ったく……ほっと一息つく暇すらありゃしねぇ‼
やりたい放題の花火大会から、一夜明けてのAM9:00。
フィナーレを前にしての既定イベントか、もしくは好き勝手やり過ぎた誰かさんに対する因果応報か。これまでの定石を覆す賑やか極まる朝襲によって、最終日の朝はこれ以上ない喧騒に包まれていた。
…………目覚ましにしたって、過剰もいいとこじゃありませんかねぇ?
◇◆◇◆◇
「いやぁ……スッと終わってくれて助かったねぇ」
AM10:00――まではいかず、二十分程度で終幕と相成った朝の突発襲撃。
急遽の対応を強いられたゆえに拠点のそこかしこで発生した被害の修復作業中、親方ことオークス氏が漏らしたのは〝不幸中の幸い〟を示す言葉。
しかしながら、傷んだ防壁の再設置に励む彼の顔には……というより、グループメンバー総員の顔には、一様に似たような表情が浮かんでいた。
つまるところ、なんかおかしかったな――と。
そのため資材を抱えて親方のフォローをしていた俺も適当に「そうっすねぇ」とは返せず、答えをまとめるために少々の時間を要して、
「星屑獣、これまでと動き違いましたよね」
「…………序列持ち殿の目にも、そう見えたかぁ」
結局はスパッと結論を提示すると、彼は「参ったな」と言うように頬を掻く。
…………顔も体格も全く似ていないんだけどさ。基本的に話口調が穏やかで困り顔がデフォルトである彼の様子が、時たま父上に被って見えるのは内緒の話。

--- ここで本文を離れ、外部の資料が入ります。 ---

(** Where the rows of the ledger come from when the loop stops at the
    first unit that throws. *)
Lemma each_failure_ledger opts before u after w ck c' e :
  all_succeed client_array before (cluster w) = Some ck →
  Migration.execute u client_array ck = (c', Some e) →
  served_next (S (length before)) w →
  ∃ w' row,
    each (step opts) (before ++ u :: after) w = (Throw e, w')
    ∧ row ∈ ledger w'
    ∧ outcome_of row = outcome u false
    ∧ ∀ x, x ∈ ledger w' →
        x = row ∨ x ∈ ledger w ∨ ∃ m, m ∈ before ∧ Row.version x = Migration.version m.
Proof.
  revert w. induction before as [|m before IH]; intros w Hall Hu Hs.
  - injection Hall as <-. simpl. unfold mbind, M_bind. rewrite step_spec, Hu. simpl.
    pose proof (served_next_head _ _ Hs) as Hh.
    destruct (faults w) as [|[message|] later] eqn:Ef; [|by destruct (Hh message later)|].
    all: eexists _, _; split; [done|]; simpl; split; [apply upsert_elem|]; split; [done|].
    all: intros x [->|Hx]%upsert_elem_inv; [by left | right; by left].
  - simpl in Hall. destruct (Migration.execute m client_array (cluster w)) as [c1 [err|]] eqn:Em; [done|].
    set (row := record_of m (clock (cluster w)) (clock c1) true).
    set (w1 := mkWorld c1 (upsert row (ledger w)) (tail (faults w))
                 (trace w ++ [Executed (Migration.version m) (Migration.name m);
                              Served (InsertInto (Shift.migrationTable opts) row);
                              Emitted (appliedMigration (Migration.version m)
                                         (Migration.name m) (Migration.type m))])).
    assert (step opts m w = (Ok tt, w1)) as Estep.
    { rewrite step_spec, Em. simpl.
      pose proof (served_next_head _ _ Hs) as Hh.
      destruct (faults w) as [|[message|] later]; [done| |done]. by destruct (Hh message later). }
    destruct (IH w1) as (w' & row' & Erun & Hin & Hrow & Hfrom);
      [done | done | by apply served_next_tail |].
    exists w', row'. split_and!; [|done|done|].
    + change (each (step opts) ((m :: before) ++ u :: after) w)
        with ((step opts m ≫= λ _, each (step opts) (before ++ u :: after)) w).
      by rewrite (bind_ok _ _ _ _ _ Estep).
    + intros x Hx. destruct (Hfrom x Hx) as [->|[Hx1|(m' & Hm' & Hv)]].
      * by left.
      * simpl in Hx1. apply upsert_elem_inv in Hx1 as [->|Hx1].
        -- right. right. exists m. split; [by left | done].
        -- right. by left.
      * right. right. exists m'. split; [by right | done].
Qed.

Lemma Sorted_last_max s x :
  Sorted version_le s → last s = Some x → Forall (λ y, Row.version y ≤ Row.version x) s.
Proof.
  induction 1 as [|y s Hs IH Hhd]; [done|]. intros Hl.
  destruct s as [|z s].
  - injection Hl as ->. constructor; [lia | constructor].
  - change (last (y :: z :: s)) with (last (z :: s)) in Hl. specialize (IH Hl).
    constructor; [|done].
    inversion Hhd as [|? ? Hyz]; subst. inversion IH as [|? ? Hzx]; subst.
    unfold version_le in Hyz. lia.
Qed.

(** The history ends with the row of the highest version. *)
Lemma sort_last_highest row rows :
  row ∈ rows →
  (∀ x, x ∈ rows → x = row ∨ Row.version x < Row.version row) →
  last (sort Shift.by_version rows) = Some row.
Proof.
  intros Hin Hmax.
  pose proof (sort_Permutation Shift.by_version rows) as Hp.
  pose proof (sort_Sorted rows) as Hs.
  destruct (last (sort Shift.by_version rows)) as [x|] eqn:El.
  - destruct (Hmax x) as [->|Hlt]; [|done|].
    + rewrite <- Hp. by eapply last_Some_elem_of.
    + pose proof (Sorted_last_max _ _ Hs El) as Hall.
      rewrite Forall_forall in Hall. specialize (Hall row).
      rewrite Hp in Hall. specialize (Hall Hin). lia.
  - apply last_None in El. rewrite El in Hp. apply Permutation_nil_l in Hp.
    subst. by apply elem_of_nil in Hin.
Qed.

Lemma check_halted H D lm :
  last H = Some lm →
  Row.success lm = false →
  Shift.checkAppliedMigrations H D = Throw (HaltedHistory (Row.version lm) (Row.name lm)).
Proof.
  intros El Hs. unfold Shift.checkAppliedMigrations.
  destruct H as [|r H]; [done|].
  destruct (last_lookup_length (r :: H)) as [E|]; [|done].
  change (length (r :: H) =? 0)%nat with false. cbv iota.
  by rewrite E, El, Hs.
Qed.

(** X20.  A run that stopped at a unit [u] whose payload threw halts every
    later run on the ledger it left, when [u] has the highest version in
    it: whatever the definition directory then holds, the later run throws
    without executing a unit or writing to the ledger, and, when the driver
    serves set-up and the definitions load, with the error that names the
    version and name of [u]. *)
Theorem Shift_failed_run_halts_next (h : Host) (opts : Options.t) (w0 w : World)
    (H : list Row.t) (D before after : list Migration.t) (u : Migration.t)
    (ck c' : Cluster) (e : Error) :
  Shift.prepare h opts w0 = (Ok (H, D), w) →
  Shift.checkAppliedMigrations H D = Ok tt →
  drop (length H) D = before ++ u :: after →
  all_succeed client_array before (cluster w) = Some ck →
  Migration.execute u client_array ck = (c', Some e) →
  served_next (S (length before)) w →
  (∀ r, r ∈ ledger w0 → Row.version r < Migration.version u) →
  (∀ m, m ∈ before → Migration.version m < Migration.version u) →
  ∃ w1,
    Shift.migrate h opts w0 = (Throw e, w1)
    ∧ ∀ h2 w2, ledger w2 = ledger w1 →
        ∃ e2 w3 es,
          Shift.migrate h2 opts w2 = (Throw e2, w3)
          ∧ since w2 w3 es ∧ quiet es
          ∧ ledger w3 = ledger w2 ∧ cluster w3 = cluster w2
          ∧ (served_next 4 w2 →
             (∃ D2, Shift.loadAvailableMigrations h2 (Options.dir opts) = Ok D2) →
             e2 = HaltedHistory (Migration.version u) (Migration.name u)).
Proof.
  intros Ep Ec Ed Hall Hu Hserved Hledger Hbefore.
  destruct (each_failure_ledger opts before u after
              (log (Emitted checkedAppliedMigrations) w) ck c' e)
    as (w1 & row & Er & Hin & Hrow & Hfrom); [done..|].
  destruct (Shift_prepare_ok _ _ _ _ _ _ Ep) as (_ & _ & L & _).
  injection Hrow as Hv Hn _ _ Hsucc.
  exists w1. split.
  { rewrite (Shift_migrate_prepared _ _ _ _ _ _ Ep).
    by rewrite Shift_reconcile_unfold, Ec, Ed. }
  intros h2 w2 L2.
  assert (last (sort Shift.by_version (ledger w2)) = Some row) as Hlast.
  { rewrite L2. apply sort_last_highest; [done|].
    intros x Hx. destruct (Hfrom x Hx) as [->|[Hx0|(m & Hm & Hxm)]].
    - by left.
    - right. simpl in Hx0. rewrite L in Hx0. rewrite Hv. by apply Hledger.
    - right. rewrite Hv, Hxm. by apply Hbefore. }
  destruct (Shift.prepare h2 opts w2) as [[[H2 D2]|e2] w3] eqn:Ep2.
  - destruct (Shift_prepare_ok _ _ _ _ _ _ Ep2) as (-> & _).
    pose proof (check_halted _ D2 row Hlast Hsucc) as Ec2.
    rewrite Hv, Hn in Ec2.
    destruct (Shift_run_stopped h2 opts w2 w3 _ D2 _ Ep2 Ec2) as (Em & L3 & C3 & es & Hs & Hq).
    eexists _, w3, es. by split_and!.
  - destruct (Shift_prepare_setup_like h2 opts _ _ _ Ep2) as (L3 & C3 & es & Hs & Hq).
    exists e2, w3, es. rewrite (Shift_migrate_unprepared _ _ _ _ _ Ep2).
    split_and!; [done..|]. intros Hserved2 [D2 El].
    destruct (Shift_prepare_served h2 opts w2) as (fs & Ep2').
    { apply (served_next_le _ 4); [apply setup_statements_le | done]. }
    rewrite El in Ep2'. simpl in Ep2'. congruence.
Qed.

「皆して俺のこと経験豊富みたいに言いますけど、実態はアルカディア歴数ヶ月の新参者ですからね? 未知の事態に際して口から出るの、大体は勘っすよ」
「歴が短くても、私らとは修羅場を潜った数が違うだろうから仕方ないさ」
「またまた、ご謙遜を」
この三日で誰も彼もとすっかり打ち解け、息をするように軽口を叩き合うことくらい朝飯前――いや、襲撃前に済ませたから今は朝飯後なんだが。
なんて、アホなことを言っている場合ではなく。
「統率が取れてたというか、賢くなっていたというか……なんというかこう、戦術を感じさせる動きだったよね」
「っすね。これまでみたいな一気に湧いて雪崩れ込むだけの、性懲りもないワンパターンとは全く違った」
新型の〝虎〟など、奴ら全体の急激な知能向上と比べれば些細な変化……ちなみに、一人だけ件の巨大虎の調伏に成功したプレイヤーが現れて超羨ましいという話は置いておくものとする。おめでとうベケット氏。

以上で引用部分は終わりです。